• Task: Copy out all the lines in the records that include the word "random".

(Saved data entries)
--------
(** C36: no two packets share a nonce.  Nonces made for different keys' purposes
    (network, application, device) or from different fields - CTL, TTL,
    sequence number, addresses, IV index, MIC size - differ, for all fields
    within their widths. *)
Theorem nonce_unique i j :
  nonce_wf i = true -> nonce_wf j = true -> nonce_of i = nonce_of j -> i = j.
Proof.
  intros Hi Hj Heq.
  assert (Hb : ∀ t b t' b', 0 <= t < 128 -> 0 <= t' < 128 ->
    t + 128 * b2z b = t' + 128 * b2z b' -> t = t' /\ b = b').
  { intros t b t' b' ?? ?. destruct b, b'; simpl in *; split; (done || lia). }
  destruct i, j; simpl in Heq;
    unfold mesh_crypto_application_nonce, mesh_crypto_device_nonce in Heq;
    repeat (rewrite (network_nonce_fields _ _ _ _ _ Hi) in Heq
      || rewrite (access_nonce_fields _ _ _ _ _ _ Hi) in Heq
      || rewrite (network_nonce_fields _ _ _ _ _ Hj) in Heq
      || rewrite (access_nonce_fields _ _ _ _ _ _ Hj) in Heq);
    unfold nonce_wf in Hi, Hj; bool_hyps;
    apply header_inj in Heq as (Hk & Hx & -> & -> & Hd & ->); try lia; try done; subst.
  - apply Hb in Hx as [-> ->]; [done | lia | lia].
  - apply (Hb 0 _ 0) in Hx as [_ ->]; [done | lia | lia].
  - apply (Hb 0 _ 0) in Hx as [_ ->]; [done | lia | lia].
Qed.

Lemma nonce_unique_witness :
  NetNonce true 5 7 9 11 = NetNonce true 5 7 9 11.
Proof.
  apply nonce_unique; [by vm_compute | by vm_compute | by vm_compute].
Defined.

(** A node recognises its own identity.  The sixteen octets that
    [mesh_crypto_identity] advertises for a network key and an address pass
    [mesh_crypto_identity_check] for them, whatever the random part. *)
Theorem identity_check_accepts (A : Alg) (AO : AlgOk A) net_key addr random id id' :
  len random = 8 -> len id = 16 ->
  mesh_crypto_identity net_key addr random id = (true, id') ->
  mesh_crypto_identity_check net_key addr id' = true /\ len id' = 16.
Proof.
  intros Hr Hid. unfold mesh_crypto_identity, mesh_crypto_identity_check, identity_calc.
  destruct (mesh_crypto_nkik net_key (rep 16 0)) as [ok id_key].
  destruct ok; [|done]. cbn [negb]. unfold aes_ecb_one.
  assert (Hd : drop 8 (take 8 id ++ random) = random).
  { unfold len in *. rewrite drop_app_length' by (rewrite length_take; lia). done. }
  rewrite Hd.
  destruct (alg_ecb id_key (rep 6 0 ++ random ++ to_be 2 addr)) as [c|] eqn:E; [|done].
  cbn [negb]. intros [= <-].
  destruct (alg_ecb_block _ _ _ E) as [Hc _].
  assert (Hl : length (drop 8 c) = 8%nat) by (unfold len in Hc; rewrite length_drop; lia).
  rewrite (drop_app_length' (drop 8 c)), E by done. cbn [negb fst].
  rewrite (take_app_length' (drop 8 c)) by done.
  split; [by apply bool_decide_eq_true_2|].
  rewrite len_app. unfold len in *. lia.
Qed.

Lemma identity_check_accepts_witness :
  exists id', mesh_crypto_identity (rep 16 3) 0x1234 (rep 8 7) (rep 16 0) = (true, id') /\
  mesh_crypto_identity_check (rep 16 3) 0x1234 id' = true /\ len id' = 16.
Proof.
  eexists. split; [vm_compute; reflexivity|].
  apply (identity_check_accepts toy_alg _ (rep 16 3) 0x1234 (rep 8 7) (rep 16 0));
    vm_compute; reflexivity.
Defined.

(** Derived identifiers stay in their ranges.  A virtual address lies in
    0x8000..0xbfff - never a unicast or a group address -, a NID below 0x80 and
    an AID below 0x40, whatever the cipher returns. *)
Theorem derived_ids_in_range (A : Alg) label n p out a aid0 :
  (match mesh_crypto_virtual_addr label with
   | Some addr => 0x8000 <= addr <= 0xbfff | None => True end) /\
  (let '(ok, out') := mesh_crypto_k2 n p out in if ok then 0 <= k2_nid out' < 0x80 else True) /\
  (let '(ok, aid) := mesh_crypto_k4 a aid0 in if ok then 0 <= aid < 0x40 else True).
Proof.
  split; [|split].
  - unfold mesh_crypto_virtual_addr.
    destruct (mesh_crypto_s1 _ _) as [[] t]; cbn [negb]; [|done].
    destruct (aes_cmac_one _ _ _) as [[] t']; cbn [negb]; [|done].
    rewrite land_3fff. set (x := of_be _).
    pose proof (lor_shiftl_add (x mod 0x4000) 2 14 ltac:(lia) ltac:(zlia)) as Hor.
    change (Z.shiftl 2 14) with 0x8000 in Hor. rewrite Hor. zlia.
  - unfold mesh_crypto_k2.
    repeat (match goal with
      | |- context [mesh_crypto_s1 ?x ?y] => destruct (mesh_crypto_s1 x y) as [[] ?]
      | |- context [aes_cmac_one ?x ?y ?z] => destruct (aes_cmac_one x y z) as [[] ?]
      end; cbn [negb]; try done). cbn [k2_nid]. rewrite land_7f. zlia.
  - unfold mesh_crypto_k4.
    repeat (match goal with
      | |- context [mesh_crypto_s1 ?x ?y] => destruct (mesh_crypto_s1 x y) as [[] ?]
      | |- context [aes_cmac_one ?x ?y ?z] => destruct (aes_cmac_one x y z) as [[] ?]
      end; cbn [negb]; try done). rewrite land_3f. zlia.
Qed.

(** Access messages of more than 255 octets are truncated.  The length
    parameter of [mesh_crypto_application_encrypt] is one octet wide: of a message
    of 256 + n octets the first n are encrypted, the MIC covers only them and
    is written after them, and the rest of the output is left as it was. *)
Theorem application_encrypt_truncates (A : Alg) (AO : AlgOk A) (AT : AlgTotal A)
    key_id seq src dst iv key msg out n mic_size :
  len key = 16 -> len msg = 256 + n -> 1 <= n < 256 -> ccm_size_ok mic_size ->
  n + mic_size <= len out ->
  let nonce := nonce_of (if truth key_id then AppNonce seq src dst iv (mic_size =? 8)
                         else DevNonce seq src dst iv (mic_size =? 8)) in
  let m := take (Z.to_nat n) msg in
  let tag := ref_tag (ecb_of key) nonce [] m mic_size in
  mesh_crypto_application_encrypt key_id seq src dst iv key [] 0 (len msg) mic_size
    (Separate msg 0 out 0) =
  Ok (Some tag, Separate msg 0
        (ref_cipher (ecb_of key) nonce m ++ take (Z.to_nat mic_size) tag
          ++ drop (Z.to_nat (n + mic_size)) out) 0).
Proof.
  intros Hk Hm Hn Hmic Hout nonce m tag.
  assert (Hr : 4 <= mic_size <= 8) by (destruct Hmic; lia).
  assert (Hlm : len m = n) by (unfold m, len in *; rewrite length_take; lia).
  assert (Hnon : len nonce = 13).
  { unfold nonce. by destruct (truth key_id). }
  destruct (buf_split out n) as (o & dz & -> & Ho); [lia|]. rewrite len_app in Hout.
  pose proof (ccm_encrypt_eq key Hk nonce [] m mic_size
    (FSep [] (drop (Z.to_nat n) msg) [] o dz) Hnon ltac:(by left) ltac:(lia) Hmic) as Hx.
  specialize (Hx ltac:(simpl; unfold len in *; split; lia)). fold tag in Hx.
  assert (Htk : length (take (Z.to_nat mic_size) tag) = Z.to_nat mic_size).
  { pose proof (ref_tag_len key Hk nonce [] m mic_size Hnon) as Ht.
    fold tag in Ht. unfold len in Ht. rewrite length_take. lia. }
  unfold io_of, io_done in Hx. change (drop (length (@nil Z)) o) with (drop 0 o) in Hx.
  rewrite drop_0, Htk in Hx. simpl app in Hx. change (len []) with 0 in Hx.
  replace (m ++ drop (Z.to_nat n) msg) with msg in Hx by (symmetry; apply take_drop).
  unfold mesh_crypto_application_encrypt. change (u8 0) with 0.
  replace (u8 (len msg)) with (len m) by (rewrite Hm, Hlm; unfold u8; zlia).
  replace (if truth key_id then mesh_crypto_application_nonce seq src dst iv (mic_size =? 8)
    else mesh_crypto_device_nonce seq src dst iv (mic_size =? 8)) with nonce
    by (unfold nonce; by destruct (truth key_id)).
  rewrite Hx. do 5 f_equal. rewrite Z2Nat.inj_add, <-drop_drop by lia.
  f_equal. rewrite drop_app_length'; [done | unfold len in Ho; lia].
Qed.

Lemma application_encrypt_truncates_witness :
  let nonce := nonce_of (AppNonce 1 2 3 4 false) in
  let tag := ref_tag (ecb_of (rep 16 9)) nonce [] (take (Z.to_nat 2) (rep 258 1)) 4 in
  mesh_crypto_application_encrypt 0x41 1 2 3 4 (rep 16 9) [] 0 (len (rep 258 1)) 4
    (Separate (rep 258 1) 0 (rep 300 0) 0) =
  Ok (Some tag, Separate (rep 258 1) 0
        (ref_cipher (ecb_of (rep 16 9)) nonce (take (Z.to_nat 2) (rep 258 1))
          ++ take (Z.to_nat 4) tag ++ drop (Z.to_nat (2 + 4)) (rep 300 0)) 0).
Proof.
  apply (application_encrypt_truncates toy_alg _ _ 0x41 1 2 3 4 (rep 16 9) (rep 258 1)
    (rep 300 0) 2 4); try by vm_compute.
  by left.
Defined.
--------
• Answer to the problem:
    [mesh_crypto_identity_check] for them, whatever the random part. *)
Theorem identity_check_accepts (A : Alg) (AO : AlgOk A) net_key addr random id id' :
  len random = 8 -> len id = 16 ->
  mesh_crypto_identity net_key addr random id = (true, id') ->
  assert (Hd : drop 8 (take 8 id ++ random) = random).
  destruct (alg_ecb id_key (rep 6 0 ++ random ++ to_be 2 addr)) as [c|] eqn:E; [|done].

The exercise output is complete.